Ce qui n'est pas une raison pour couper toute la jambe s'il n'y a qu'un orteil malade. Certes. Mais je voudrais montrer le caractère faussé du discours sur l'immigration. Ce qui ne devrait concerner que les services de police et de justice, afin d'éviter l'infiltration de véritables terroristes, devient sous certaines impulsions une véritable propagande larvée assimilant tout étranger à un fauteur de trouble, dont il faut inspecter les godasses qui pourraient contenir de la poudre explosive... On n'ose pas désigner les véritables ennemis, suscités par une politique excluant tout dialogue. Alors, la bien-pensance, qui n'ose pas appeler les choses par leur nom, dilue la cible, qui l'on peut dire : comme il serait répréhensible de cibler tel aspect dévoyé de la religion, jetons la réprobation sur tous les étrangers.

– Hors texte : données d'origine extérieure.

Lemma emit_plan_file ph chain p files f : linked ph chain → bounded ph → p ∈ chain →
  (∀ q pq, ph_plans ph !! q = Some pq → outputKey pq = null ∨ k_is_cross_reference_key <$> pl_keys s !! outputKey pq = Some false) →
  cstr f ≠ [] → fopen (tmp_name (cstr f)) = true →
  ∃ em texts, emit_physical_plan cat s mem tmp_dir digest fopen tmpl_physical_plan room p f (em0 mem s ph files) = Ret ((), em) ∧
    em_files em = <[cstr f := lines texts]> (delete (tmp_name (cstr f)) files) ∧
    texts_of tmpl_physical_plan (filter (λ q, deferred_in (ph_plans ph) q = false) chain ++ filter (λ q, deferred_in (ph_plans ph) q = true) chain) texts ∧
    (∀ i q, chain !! i = Some q → plan_name <$> em_plans em !! q = Some (lit "octoPlan" ++ dec (Z.of_nat i + 1))) ∧
    em_keys em = pl_keys s ∧ ∀ q pq, ph_plans ph !! q = Some pq → ∃ pq', em_plans em !! q = Some pq' ∧ renamed pq pq'.
Proof.
  intros Hl Hb Hp Hx Hf Hopen. set (em := em0 mem s ph files). set (d := deferred_in (ph_plans ph)).
  assert (Hnull : null ∉ chain).
  { intros Hin. destruct (proj2 Hb null); [by eapply links_lookup; [apply Hl|]|]. unfold null in *. lia. }
  assert (Hflags : Forall (λ q, flags em q false (d q)) chain).
  { apply list.Forall_forall. intros q Hq. destruct (links_lookup _ _ _ q (linked_links _ _ Hl) Hq) as [pq Hpq]. split. exists pq.
    split; [done|]. split; [unfold d, deferred_in; by rewrite Hpq|]. destruct (Hx q pq Hpq) as [->|Hk]; [by rewrite decide_True|].
    destruct (decide _); [done|exact Hk]. }
  assert (Hsize : (length chain ≤ size (em_plans em))%nat).
  { rewrite <- size_dom, <- (size_list_to_set (C := gset ptr) chain) by apply Hl. apply subseteq_size.
    intros q Hq%elem_of_list_to_set. apply elem_of_dom. by eapply links_lookup; [apply Hl|]. }
  apply list_elem_of_split in Hp as (c1 & c2 & ->). pose proof (linked_links _ _ Hl) as Hlinks. cbn in Hsize.
  unfold emit_physical_plan. rewrite (ebind_run _ _ em (em_plans em) em) by done.
  rewrite length_app in Hsize. cbn in Hsize.
  assert (Hfirst : first_plan (S (size (em_plans em))) (em_plans em) p = Ret (default null (head (c1 ++ p :: c2)))).
  { rewrite (first_plan_links _ c1 p c2); [by destruct c1|done| |cbn; lia]. intros Hin. apply Hnull, elem_of_app. by left. }
  rewrite (elift_run _ _ _ _ Hfirst).
  rewrite (elift_run _ _ _ (c1 ++ p :: c2)) by (apply (plans_from_links _ null); [done|done|rewrite length_app; cbn; lia]).
  set (chain := c1 ++ p :: c2) in *.
  assert (HF : Forall (λ q, ∃ d, flags em q false d) chain) by (eapply list.Forall_impl; [exact Hflags|]; by eexists).
  rewrite (ebind_run _ _ _ () em) by (by apply emit_xrefs_none).
  destruct (name_plans_spec chain 0 em HF (linked_nodup _ _ Hl)) as (em1 & E1 & S1 & [F1 K1] & R1 & N1).
  rewrite (ebind_run _ _ _ _ _ E1). destruct (tmp_name_cstr (cstr f) Hf (cstr_no_nul f)) as [E2 E3].
  rewrite (elift_run _ _ _ _ E2). cbv zeta. rewrite E3. rewrite (elift_run _ _ _ ()) by (unfold open_file; by rewrite Hopen).
  destruct (emit_pass_prints tmpl_physical_plan (λ _, false) d false chain false em1) as (t1 & em2 & E4 & T1 & S2 & [F2 K2] & N2).
  { eapply list.Forall_impl; [exact Hflags|]. intros q. apply S1. }
  rewrite (ebind_run _ _ _ _ _ E4).
  destruct (emit_pass_prints tmpl_physical_plan (λ _, false) d true chain false em2) as (t2 & em3 & E5 & T2 & S3 & [F3 K3] & N3).
  { eapply list.Forall_impl; [exact Hflags|]. intros q Hq. by apply S2, S1. }
  rewrite (ebind_run _ _ _ _ _ E5). eexists _, (t1 ++ t2). split; [done|]. cbn [with_files em_files em_plans].
  rewrite F3, F2, F1. split; [unfold lines; by rewrite fmap_app, concat_app|].
  assert (Hnone : Forall (λ _ : ptr, false = false) chain) by (by apply Forall_true).
  rewrite printed_filter in T1, T2 by done. split; [by apply Forall2_app|]. split; [|split; [cbn [with_files em_keys]; by rewrite K3, K2, K1|]].
  - intros i q Hi. destruct (N1 i q Hi) as (q1 & Hq1 & En). destruct (N2 q q1 Hq1) as (q2 & Hq2 & En2 & _).
    destruct (N3 q q2 Hq2) as (q3 & Hq3 & En3 & _). rewrite Hq3. cbn. by rewrite En3, En2, En.
  - intros q pq Hq. destruct (R1 q pq Hq) as (q1 & Hq1 & _ & Er1). destruct (N2 q q1 Hq1) as (q2 & Hq2 & _ & Er2).
    destruct (N3 q q2 Hq2) as (q3 & Hq3 & _ & Er3). exists q3. split; [done|]. by do 2 (eapply renamed_trans; [done|]).
Qed.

Attaquons les frelons à l'arme lourde, mettons les Roms, les Iraniens, les Farc et les bougnouls dans le même panier, expulsez-moi tout ça, pour la subtilité on verra plus tard, et pour la distinction entre les cas d'espèces eh bien ce sera encore pour plus tard. La France aux Français, la Bourgogne aux escargots... Ouvrir la France aux réfugiés politiques, ce n'est pas importer du terrorisme. Ouvrir l'école aux cultures étrangères, ce n'est pas compromettre la fameuse « identité française ». On a l'impression de rabâcher. Et je sais bien que l'on ne convainc jamais que les convaincus. Mais nous aurons été quelques-uns de plus à le dire : dialogue, échange, sans fin. Sans que ni l'un ni l'autre s'imagine avoir toujours raison.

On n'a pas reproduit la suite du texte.